On commence la soirée en français, un punk rock bien québécois qui avec ses textes nous amène en grande partie à des thématiques de relations de couple dysfonctionnelles et de peine d’amour. Ce qui surprend est la décision de laisser de côté tous les titres de leurs nombreux albums anglophones. Étions nous un public test pour leur nouveau matériel? Pourquoi pas. J’accroche rapidement sur la guitare dès le premier titre Viens me Chercher et le devant de la scène invite les gens sur place rapidement. Y avait-il un message subliminal dans les paroles pour que les spectateurs se positionnent aussi rapidement? On ne saura jamais, mais ça marche! Toujours, je T’aimerai, une ‘’love song punk rock style’’ à quoi on s’accroche facilement, mais c’est vraiment avec Je veux t’oublier que l’on passe à la vitesse supérieure et ça paraît dans toute la salle, car les gens s’animent d’un cran. Quand on lit des titres comme Je veux t’oublier, Tout est fini et Pas heureuse, ça nous donne l’impression que l’on va se retrouver dans une ambiance à la Dalida ou Mireille Mathieu, ce qui est encore une belle illusion.

Rock N Roll Television est en mode fougue musicale. Un beau message qui nous rappelle que ce n’est pas parce qu’on vit un bout ‘’platte’’ dans notre vie qu’on doit absolument s’enterrer en écoutant du doom ou gothique.

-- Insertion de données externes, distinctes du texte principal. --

(* ===== verification/Informers.v ===== *)
(** * Informers: listers and the shared informer factory

    Models [src/pkg/client/listers/messaging/v1alpha1/kafkatopicchannel.go] over the
    indexer of [vendor/k8s.io/client-go/tools/cache], and
    [src/pkg/client/informers/externalversions]: the factory ([factory.go],
    [generic.go]) and the informer of channels
    ([messaging/v1alpha1/kafkatopicchannel.go]).

    The maps of [GenReconciler] and [Wiring] that stand for what an informer caches
    are refined here by the indexer: it keeps objects under the key
    [namespace/name], a plain string. *)
From Stdlib Require Import Ascii.
From S2P Require Import Prelude GoStrings FieldError ApiTypes Channel Prober Resources Controller GenReconciler Client.

(** ** The indexer *)

(** [labels.Selector]. *)
Record Selector := mkSelector { sel_Empty : bool; Matches : option (gmap string string) → bool }.

(** [thread_safe_store]: the items by key, and whether it indexes namespaces. *)
Record Indexer := mkIndexer { ix_items : gmap string KafkaTopicChannel; ix_namespaces : bool }.

(** [MetaNamespaceKeyFunc]. *)
Definition MetaNamespaceKeyFunc (m : ObjectMeta) : string :=
  if decide (0 < String.length (Namespace m)) then Namespace m +:+ "/" +:+ Name m else Name m.

(** What the watch does to the store. *)
Definition ix_put (c : KafkaTopicChannel) (ix : Indexer) : Indexer :=
  mkIndexer (<[MetaNamespaceKeyFunc (meta c) := c]> (ix_items ix)) (ix_namespaces ix).
Definition ix_remove (c : KafkaTopicChannel) (ix : Indexer) : Indexer :=
  mkIndexer (delete (MetaNamespaceKeyFunc (meta c)) (ix_items ix)) (ix_namespaces ix).
Definition ix_replace (cs : list KafkaTopicChannel) (ix : Indexer) : Indexer :=
  foldl (λ ix c, ix_put c ix) (mkIndexer ∅ (ix_namespaces ix)) cs.

Section listers.
Context `{GoRuntime}.

(** [indexer.List], in the order [n] of its map. *)
Definition ix_List (n : nat) (ix : Indexer) : list KafkaTopicChannel := range_order n (map_to_list (ix_items ix)).*2.

Definition selected (selector : Selector) (c : KafkaTopicChannel) : Prop :=
  sel_Empty selector = true ∨ Matches selector (Labels (meta c)) = true.
#[export] Instance selected_dec selector c : Decision (selected selector c).
Proof. unfold selected. apply _. Defined.

(** [cache.ListAll]. *)
Definition ListAll (n : nat) (ix : Indexer) (selector : Selector) : list KafkaTopicChannel :=
  filter (selected selector) (ix_List n ix).

(** [indexer.Index(NamespaceIndex, ...)]; without that index it fails. *)
Definition ix_Index (n : nat) (namespace : string) (ix : Indexer) : option (list KafkaTopicChannel) :=
  if ix_namespaces ix then Some (filter (λ c, Namespace (meta c) = namespace) (ix_List n ix)) else None.

(** [cache.ListAllByNamespace]: the search without index ignores [Empty]. *)
Definition ListAllByNamespace (n : nat) (ix : Indexer) (namespace : string) (selector : Selector) : list KafkaTopicChannel :=
  if decide (namespace = "") then filter (selected selector) (ix_List n ix)
  else
    match ix_Index n namespace ix with
    | None => filter (λ c, Namespace (meta c) = namespace ∧ Matches selector (Labels (meta c)) = true) (ix_List n ix)
    | Some items => filter (selected selector) items
    end.

(** [kafkaTopicChannelLister] and [kafkaTopicChannelNamespaceLister]. *)
Definition lister_List (n : nat) (selector : Selector) (ix : Indexer) : list KafkaTopicChannel := ListAll n ix selector.
Definition namespace_List (n : nat) (namespace : string) (selector : Selector) (ix : Indexer) : list KafkaTopicChannel :=
  ListAllByNamespace n ix namespace selector.
End listers.
(** * Storyline localisation tools: extraction engine and XLIFF partitioner

    A shallow embedding of [storyline_loc_estimator.py] and
    [storyline_xliff_splitter.py].

    Python [str] values are sequences of Unicode code points and are
    embedded as [list Z]; [bytes] values are lists of byte values.  The
    facilities the programs take from the Python runtime and whose
    definition is a large table ([html.unescape], the Unicode
    alphanumeric property behind [\w], [str.lower]) are the fields of the
    class [PyText]; the collaborators that are outside the engine (archive
    reader, markup parser, JSON parser) are the fields of [Collaborators].
    Every statement below holds for all their implementations; the closed
    examples run on the instances given in [Module Sample]. *)

From stdpp Require Import gmap strings list sorting.
From Stdlib Require Import ZArith Lia Permutation.

Abbreviation str := (list Z).
Abbreviation bytes := (list Z).

(** ** Strings *)

Module Str.

(** The code points of an ASCII literal. *)
Definition lit (s : string) : str :=
  (fun a => Z.of_N (Ascii.N_of_ascii a)) <$> String.list_ascii_of_string s.

Definition between (lo hi c : Z) : bool := (lo <=? c)%Z && (c <=? hi)%Z.

Definition eqb (a b : str) : bool := bool_decide (a = b).

(** [x in S] for a set literal of strings. *)
Definition mem (x : str) (S : list str) : bool := existsb (eqb x) S.

Fixpoint startswith (p s : str) : bool :=
  match p, s with
  | [], _ => true
  | _ :: _, [] => false
  | a :: p', b :: s' => (a =? b)%Z && startswith p' s'
  end.

(** [s.endswith(suffix)] *)
Definition endswith (s suffix : str) : bool :=
  startswith (reverse suffix) (reverse s).

(** [s.endswith((a, b, ...))] *)
Definition endswith_any (s : str) (suffixes : list str) : bool :=
  existsb (endswith s) suffixes.

(** [sub in s] *)
Fixpoint contains (sub s : str) : bool :=
  startswith sub s ||
  match s with
  | [] => false
  | _ :: s' => contains sub s'
  end.

(** [sep.join(parts)] *)
Fixpoint join (sep : str) (parts : list str) : str :=
  match parts with
  | [] => []
  | [p] => p
  | p :: ps => p ++ sep ++ join sep ps
  end.

(** [s.split(sep, 1)[-1]] for a one-character separator that occurs in
    [s]: the text after its first occurrence. *)
Fixpoint after_first (sep : Z) (s : str) : str :=
  match s with
  | [] => []
  | c :: r => if (c =? sep)%Z then r else after_first sep r
  end.

(** [s.replace(a, b)] for single characters. *)
Definition replace_char (a b : Z) (s : str) : str :=
  (fun c => if (c =? a)%Z then b else c) <$> s.

(** Lexicographic comparison of strings by code point, as Python's [<]. *)
Fixpoint compare (a b : str) : comparison :=
  match a, b with
  | [], [] => Eq
  | [], _ :: _ => Lt
  | _ :: _, [] => Gt
  | x :: a', y :: b' =>
      match (x ?= y)%Z with
      | Eq => compare a' b'
      | o => o
      end
  end.

(** [Py_UNICODE_ISSPACE]: the characters of [\s] and of [str.strip()]. *)
Definition isspace (c : Z) : bool :=
  between 0x09 0x0D c || between 0x1C 0x20 c || (c =? 0x85)%Z ||
  (c =? 0xA0)%Z || (c =? 0x1680)%Z || between 0x2000 0x200A c ||
  (c =? 0x2028)%Z || (c =? 0x2029)%Z || (c =? 0x202F)%Z ||
  (c =? 0x205F)%Z || (c =? 0x3000)%Z.

Fixpoint lstrip (s : str) : str :=
  match s with
  | [] => []
  | c :: r => if isspace c then lstrip r else s
  end.

Fixpoint rstrip (s : str) : str :=
  match s with
  | [] => []
  | c :: r =>
      match rstrip r with
      | [] => if isspace c then [] else [c]
      | r' => c :: r'
      end
  end.

(** [s.strip()] *)
Definition strip (s : str) : str := rstrip (lstrip s).

End Str.

(** ** The regular expressions of the programs

    Each pattern of the sources is a character class, possibly repeated;
    the combinators below give [re.search], [re.fullmatch], [re.findall]
    and [re.sub] on such patterns. *)

Module Re.

(** [re.search('[cls]', s)] *)
Definition search (cls : Z → bool) (s : str) : bool := existsb cls s.

(** [re.fullmatch('[cls]+', s)] *)
Definition fullmatch_plus (cls : Z → bool) (s : str) : bool :=
  match s with
  | [] => false
  | _ => forallb cls s
  end.

(** [re.fullmatch('[cls]{n,}', s)] *)
Definition fullmatch_min (n : nat) (cls : Z → bool) (s : str) : bool :=
  (n <=? length s)%nat && forallb cls s.

(** [re.findall('[cls]', s)]: one match per character of the class. *)
Definition findall (cls : Z → bool) (s : str) : list str :=
  (fun c => [c]) <$> filter (fun c => cls c = true) s.
(** ** Alerts and encodings *)

(** C7: the alert evaluator reports four statuses, each from its own input
    alone: traffic is warning iff the traffic is Heavy, else ok; weather is
    warning iff temperature > 30 or humidity > 80, else ok; inventory is
    critical iff the ratio < 0.5, else ok; waiting is critical iff the
    minutes > 60, else ok. *)
Theorem C7_alerts :
  forall (t : Trafico) (temp_alert hum_alert : Z) (inv : float) (w : Z),
    map estado (tab2 t temp_alert hum_alert inv w) =
      [ Some (match t with Heavy => warning | _ => ok end);
        Some (if ((temp_alert >? 30) || (hum_alert >? 80))%Z then warning else ok);
        Some (if inv <? 0.5 then critical else ok);
        Some (if (w >? 60)%Z then critical else ok) ] /\
    (estado (alerta_trafico t) = Some warning <-> t = Heavy) /\
    (estado (alerta_trafico t) = Some ok <-> t <> Heavy) /\
    (estado (alerta_clima temp_alert hum_alert) = Some warning
       <-> (temp_alert > 30 \/ hum_alert > 80)%Z) /\
    (estado (alerta_clima temp_alert hum_alert) = Some ok
       <-> ~ (temp_alert > 30 \/ hum_alert > 80)%Z) /\
    (estado (alerta_inventario inv) = Some critical <-> (inv <? 0.5) = true) /\
    (estado (alerta_inventario inv) = Some ok <-> (inv <? 0.5) = false) /\
    (estado (alerta_espera w) = Some critical <-> (w > 60)%Z) /\
    (estado (alerta_espera w) = Some ok <-> ~ (w > 60)%Z).
Proof.
  intros t temp_alert hum_alert inv w.
  unfold tab2, alerta_trafico, alerta_clima, alerta_inventario, alerta_espera.
  cbn [map].
  destruct (Z.gtb_spec temp_alert 30); destruct (Z.gtb_spec hum_alert 80);
    destruct (Z.gtb_spec w 60); destruct (inv <? 0.5); destruct t;
    cbn [orb estado];
    repeat split; intros; try discriminate; try congruence; try lia; trivial.
Qed.
(** * Leads-generator: pipeline orchestrator, batch validator and store

    A shallow embedding of
      - [leads/lead_validator.py]        (class LeadValidator),
      - [leads/sqlite_manager.py]        (class SQLiteManager),
      - [leads/pipeline_orchestrator.py] (class PipelineOrchestrator),
    with the properties the specification states about them, and of
      - [utils.py]                 (clean_filename, clean_phone,
                                    sanitize_for_csv),
      - [config.py]                (class LeadPipelineConfig),
      - [google_places_scraper.py] (_search_places),
      - [api_server.py]            (find_free_port, run_pipeline_task),
    with further properties of the code.

    Modelling conventions.
      - A Python value is a [pyval]; a dictionary handed around as a lead,
        an update or a table row is a [gmap string pyval]; a dictionary
        stored inside a value (details, stage payloads) is an association
        list in insertion order.
      - Python [str] is a Rocq [string] whose characters are the code
        points below 256.
      - Python floats are exact rationals ([Q]); rounding errors of the
        binary representation are not modelled.
      - An exception is an [exn]; a function that can raise returns a
        [result].
      - The libraries and services the code calls (email_validator,
        phonenumbers, DNS, HTTP, the places search, the exporter, json,
        the clock) are parameters: functions of their arguments. *)

From Stdlib Require Import ZArith QArith String Ascii List Bool Lia.
From stdpp Require Import base option list gmap strings fin_maps pretty.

Ma préférée et la dernière de leur prestation fut Reviens ici. Un ‘’punch’’ de fin qui termine cette première partie devant la salle qui est bien réchauffée. À noter que la formation sera en spectacle le 7 février à Sorel au Pub O’Callaghan avec le groupe Tant Mieux! 

Lien de l’événement: https://www.facebook.com/events/1016824883818781/

 

 

Seventy Minus One 

El Kevo – guitare et voix
Nelson Henri – guitare et voix
Hugo Remacle – basse et voix
Eric Lafontaine – batterie 

Important: à noter qu’El Kevo, même s’il nous arrive du Wisconsin (USA), n’est pas un immigré illégal. Donc on ne monte pas aux barricades les paranos…mais, fortement, je vous invite à suivre cet orchestre qui a donné toute une prestation ce soir. Tout un travail d’équipe qu’on me dit de leur côté, les compositions, les mélodies et les zèbres! Cette camaraderie est visible et contagieuse, l’assemblée adore et embarque dans leurs rythmiques rapides qui seront sans relâche tout le long de leur prestation. En outre, qui peut résister à big sexy Nelson Henri, ce séduisant personnage qui arrive avec un chapeau haut de forme et un style impeccable, ajoutant une touche de fantaisie à l’ensemble du groupe.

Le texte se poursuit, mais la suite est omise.